Strangely enough, the original story from creators Jerry Siegel and Joe Shuster to use the name was called Reign of the Superman. A short story that told of a normal made who gained superpowers one day. Unlike the character they would later develop, this man used his powers for personal gain. After many iterations on a more heroic version of the character and failures to get picked up, it was through Action Comics that the character finally found the way onto the printed page.
Through comic books, television and the radio, Superman crept into the public consciousness and a very 1930s attitude began to shape him. This is was the introduction to the radio drama that played before every episode starring the character:
Superman – defender of law and order, champion of equal rights, valiant, courageous fighter against the forces of hate and prejudice who, disguised as Clark Kent, mild-mannered reporter for a great metropolitan newspaper, fights a never-ending battle for truth, justice and the American way.”
As flowery and dated as this excerpt reads, it’s still a cornerstone of what Superman stands for in many ways. Which is ironic considering Superman spent his first decade being overly aggressive, using excessive force to take down criminals, often killing them in the process of stopping them. It was only when editor Whitney Ellsworth instilled a new code into the comic book, making Superman more of a humanitarian.
This, coupled with the introduction of “The Comics Code” in the 50s that demanded a number of rules on comic books that stopped them from doing anything that would glorify criminals, nor show any excessive violence. All to soothe the even more conservative morals of the advertisers of that era. Although, by the 60s, this became largely ignored by many comic books, as the underground comics movement started take root.
All of these factors came together to forge Superman into what he is today. Much more than a simple character, but a symbol and a template for all other characters like him that would follow. The archetype of the lawful good superhero character.
Of course, times would change, and comic books became less straight-laced and more pulpy. Focusing more on danger, sex appeal and violence. Which left Superman somewhat out in a lurch. I can’t comment on how his character changed throughout this period nor the individual stories that featured him. It’s just not an era I’m that familiar with. All I can comment on is the archetypal figure he started out as, and how I see him treated today.

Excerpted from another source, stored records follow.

Lemma evolved_coherence node ctx s g :
  coherence (evolved node ctx s g)
  = clamp (10 * sum (contributions ctx) / (entropy (evolved node ctx s g) + 1)) 0 100.
Proof.
  change (coherence (evolved node ctx s g))
    with (coherenceStep (contributions ctx) (entropy (evolved node ctx s g))
            (growthPotential (evolved node ctx s g))).
  rewrite evolved_growthPotential. unfold coherenceStep. f_equal. lra.
Qed.

(** X23.  The new coherence depends on the contributions and the new entropy
    only: it is [clamp(10 * sum / (entropy + 1), 0, 100)], the growth factor
    being always 1.  When the contributions sum to 0 or less, and so when
    there are none, the coherence drops to 0 and the node is no observer;
    when they sum to 10010 or more it is 100. *)
Theorem evolveNode_coherence node ctx now s g n' :
  fst (fst (evolveNode node ctx now s g)) = Return n' ->
  coherence n' = clamp (10 * sum (contributions ctx) / (entropy n' + 1)) 0 100
  /\ (sum (contributions ctx) <= 0 -> coherence n' = 0 /\ observer n' = false)
  /\ (10010 <= sum (contributions ctx) -> coherence n' = 100).
Proof.
  intros H. apply evolveNode_Return in H. subst n'.
  pose proof (evolved_entropy_range node ctx s g) as He.
  pose proof (evolved_coherence node ctx s g) as Ec.
  set (e := entropy (evolved node ctx s g)) in *.
  set (S := sum (contributions ctx)) in *.
  assert (Em : 10 * S / (e + 1) * (e + 1) = 10 * S) by (field; lra).
  split; [exact Ec|]. split.
  - intros HS.
    assert (E0 : coherence (evolved node ctx s g) = 0).
    { rewrite Ec. apply clamp_low; [lra|]. nra. }
    split; [exact E0|].
    change (observer (evolved node ctx s g))
      with (gtb (coherence (evolved node ctx s g)) 85
            && bool_decide (3 <= length (children node))%nat).
    rewrite E0, gtb_false by lra. done.
  - intros HS. rewrite Ec. apply clamp_high; [lra|]. nra.
Qed.

Lemma evolveNode_coherence_witness :
  coherence (evolved node0 ctxEmpty store0 (constRng 0.5)) = 0
  /\ observer (evolved node0 ctxEmpty store0 (constRng 0.5)) = false.
Proof.
  destruct (evolveNode_coherence node0 ctxEmpty 1 store0 (constRng 0.5)
              (evolved node0 ctxEmpty store0 (constRng 0.5))) as (_ & H & _).
  - apply (evolveNode_returns_const 0.5); [reflexivity | lra].
  - apply H. change (sum [] <= 0). rewrite sum_nil. lra.
Defined.

(** X24.  For a node that is not incubating and whose sandbox lies in
    [0.3,10], a step changes the sandbox by at most 0.6% either way. *)
Theorem evolveNode_sandbox_ratchet node ctx now s g n' :
  incubating node = false ->
  0.3 <= sandbox node <= 10 ->
  fst (fst (evolveNode node ctx now s g)) = Return n' ->
  0.994 * sandbox node <= sandbox n' <= 1.006 * sandbox node.
Proof.
  intros Hi Hs H. apply evolveNode_Return in H. subst n'.
  change (sandbox (evolved node ctx s g))
    with (if incubating (evolved node ctx s g)
          then Rmin (sandboxStep (coherence (evolved node ctx s g)) (sandbox node)) 1.2
          else sandboxStep (coherence (evolved node ctx s g)) (sandbox node)).
  rewrite (evolved_incubating_false node ctx s g Hi).
  unfold sandboxStep, Rmin, Rmax. destruct (gtb _ 80); destruct Rle_dec; lra.
Qed.

Lemma evolveNode_sandbox_ratchet_witness :
  0.994 * sandbox nodeFree
  <= sandbox (evolved nodeFree ctxEmpty storeFree (constRng 0.5))
  <= 1.006 * sandbox nodeFree.
Proof.
  apply (evolveNode_sandbox_ratchet nodeFree ctxEmpty 1 storeFree (constRng 0.5)).
  - reflexivity.
  - change (0.3 <= 2 <= 10). lra.
  - apply (evolveNode_returns_const 0.5); [reflexivity | lra].
Defined.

And today, it feels like writers go out of their way to continue distancing Superman from the rest of humanity. Despite being an alien, Superman has always stood as the example of the very best humanity has to offer. What we could become if we cast aside our selfishness and used him as the example to live by, the world would be a much better place.
Yet, what used to be an aspirational figure, someone to look up to and emulate has become a target of resentment. Both within the world of the comics and in real life too. More and more I see the character treated as “other”, an invading godlike alien imposing his will onto us. How well-meaning he is or not suddenly becoming an irrelevant factor.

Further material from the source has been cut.